Becoming realized is no easy task, and may become the central theme of aging. I read a book in which an old retired king complains that he has lost something essential. He says that the quest of the old was to retire from their playthings and create a “great work.” He says that he has retired, but has lost the link that made great works possible. He can see death all right, but a great work has to do with being a bridge between life and death, and the magic that flows through that gate. Because the elders have lost this ability to weave their great work, he thinks the young have grown shortsighted and selfish. I don’t know about that. But I do know this: great works are rarely seen for what they are – they are not statues in the town square. When a great work is accomplished, something Good crosses over from the other world, and this world benefits without even needing to know how or why.
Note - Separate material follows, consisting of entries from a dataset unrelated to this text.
Definition validateEntry (incarnation : string) (e : Journal.Entry) : result capture_error unit :=
  if negb (String.eqb (Journal.SourceSystem e) captureSourceSystem) then Err CEntrySource
  else if negb (String.eqb (Journal.Adapter e) captureAdapter) then Err CEntryAdapter
  else if negb (String.eqb (Journal.AdapterVersion e) captureAdapterVersion) then Err CEntryAdapterVersion
  else if negb (String.eqb (Journal.RepresentationVersion e) captureRepresentationVersion) then
    Err CEntryRepresentation
  else if negb (String.eqb (Journal.SourceIncarnation e) "") &&
          negb (String.eqb (Journal.SourceIncarnation e) incarnation) then Err CEntryIncarnation
  else verifyEntryDigest e.

Definition entry_acquisition (streamID digest : string) (e : Journal.Entry) : AcquisitionInfo.t :=
  AcquisitionInfo.mk "live" (Journal.SourceSystem e) (Journal.ObservationID e) (Journal.SourceTimestamp e)
    (Journal.ObservedAt e) digest (Journal.Adapter e) (Journal.AdapterVersion e)
    (Some (CheckpointInfo.mk (Journal.SourceSystem e) streamID (show_int (Journal.Position e))
             (Journal.ObservedAt e) (Journal.Adapter e) (Journal.AdapterVersion e))).

(** [json.Unmarshal(p.Data, &data)]; nil when there is none. *)
Definition payload_data (p : observationPayload) : option any :=
  match p_Data p with None => Some ANil | Some d => of_json d end.

Definition materialised_options (streamID digest : string) (e : Journal.Entry) (p : observationPayload) :
    AppendOptions :=
  mkOptions (p_ActorID p) (p_OrgID p) (p_WorkspaceID p) (p_Timestamp p) (p_TraceID p) (p_SpanID p)
    (p_ParentSpanID p) (Some (entry_acquisition streamID digest e)).

Definition appendMaterialised (streamID : string) (b : bundle) (e : Journal.Entry) : result capture_error bundle :=
  match decode_payload (Journal.Payload e) with
  | None => Err CDecode
  | Some p =>
      let? digest := digestRepresentation (Journal.Payload e) in
      if negb (String.eqb digest (Journal.RepresentationDigest e)) then Err CCorrupted
      else
        match payload_data p with
        | None => Err CDecode
        | Some data =>
            map_err CAppend (AppendWithOptions b (p_Type p) data
              (Some (materialised_options streamID digest e p)))
        end
  end.

(** The loop over pending entries; [commitPending] validates each one as it goes. The
    result has the number of records appended. *)
Fixpoint materialise (validate : Journal.Entry -> result capture_error unit) (streamID : string)
    (b : bundle) (index : gmap string string) (appended : nat) (pending : list Journal.Entry) :
    result capture_error (bundle * nat) :=
  match pending with
  | [] => Ok (b, appended)
  | e :: rest =>
      let? _ := validate e in
      match index !! Journal.ObservationID e with
      | Some d =>
          if String.eqb d (Journal.RepresentationDigest e) then
            materialise validate streamID b index appended rest
          else Err (CDifferentDigest (Journal.ObservationID e))
      | None =>
          let? b := appendMaterialised streamID b e in
          materialise validate streamID b
            (<[Journal.ObservationID e := Journal.RepresentationDigest e]> index) (S appended) rest
      end
  end.

Fixpoint first_error (validate : Journal.Entry -> result capture_error unit) (es : list Journal.Entry) :
    result capture_error unit :=
  match es with
  | [] => Ok tt
  | e :: rest => let? _ := validate e in first_error validate rest
  end.

(** The record hash [commitPending] returns: the last record with the identity. *)
Definition find_materialised (wantID : string) (b : bundle) : result capture_error string :=
  match List.find (fun r => match Event.Acquisition (Event_ r) with
                            | None => false
                            | Some acq => String.eqb (AcquisitionInfo.SourceRecordID acq) wantID
                            end) (reverse b) with
  | Some r => Ok (Hash r)
  | None => Err CNotFound
  end.

(** ** The coordinator *)

Record captureCoordinator := mkCoordinator {
  streamID : string;
  incarnation : string;
  journal : Journal.journal;
  cm : Checkpoint.CheckpointManager;
  fresh : bool;
  state : captureState;
  lastObservationAt : string;
  lastCommitAt : string;
  replayed : nat;
  lastErr : option capture_error;
  knownGap : bool
}.

Definition set_cm (m : Checkpoint.CheckpointManager) (c : captureCoordinator) : captureCoordinator :=
  mkCoordinator (streamID c) (incarnation c) (journal c) m (fresh c) (state c) (lastObservationAt c)
    (lastCommitAt c) (replayed c) (lastErr c) (knownGap c).

Definition set_journal (j : Journal.journal) (c : captureCoordinator) : captureCoordinator :=
  mkCoordinator (streamID c) (incarnation c) j (cm c) (fresh c) (state c) (lastObservationAt c)
    (lastCommitAt c) (replayed c) (lastErr c) (knownGap c).

Definition set_gap (c : captureCoordinator) : captureCoordinator :=
  mkCoordinator (streamID c) (incarnation c) (journal c) (cm c) (fresh c) (state c) (lastObservationAt c)
    (lastCommitAt c) (replayed c) (lastErr c) true.

Definition fail (err : capture_error) (c : captureCoordinator) : captureCoordinator :=
  mkCoordinator (streamID c) (incarnation c) (journal c) (cm c) (fresh c) captureDegraded (lastObservationAt c)
    (lastCommitAt c) (replayed c) (Some err) (knownGap c).

Definition committed (observedAt now : string) (c : captureCoordinator) : captureCoordinator :=
  mkCoordinator (streamID c) (incarnation c) (journal c) (cm c) (fresh c)
    (if knownGap c then captureDegraded else captureHealthy) observedAt now (replayed c) None (knownGap c).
When you have the awareness and courage to look at death, not a reflection of death, but at death – death is not all that you should be seeing. Death is formidable, but if death is all you see, you’ll miss the opportunity that suspended time can give. That’s the temptation of old age (or any age) – to see only death (or try to ignore death), because death is mesmerizing and tries to hold vision to a single point. It’s like looking in a mirror and focusing mainly on physical changes. As age or circumstance makes thin the passage, you’ve got to see more than your own thinning reflection in the mirror. There’s more, you know, so much more that can come through the crack in the doorway. That may be the great work – conscious intention to let the magic of love and creativity through the openings. I’m not saying that you have to be old to be in transmission, only that age has a way of reminding us of time and mortality. As you walk along the shore of your life, transmit the sense that there is another horizon, accumulating your vision into something that transcends your own life. You may be in the process of creating a great work without the need to be self-consciously aware of it.
It’s like metaphorically walking on water. You sit on a dock by the water all day long, gathering light as it reflects off the waves, and wondering when you’ll just start sliding across the surface. That’s what it’s like to see beyond death. And maybe all you’ll do is sit there and gather light, curving off the lashes of your squinting eyelids, holding the door that has opened. But one day, you’ll have moved across the surface, wondering how you got there. In a suspended moment, you will turn around just before the light is too bright for water, and you’ll realize that you were traveling on a metaphor; a curator of light.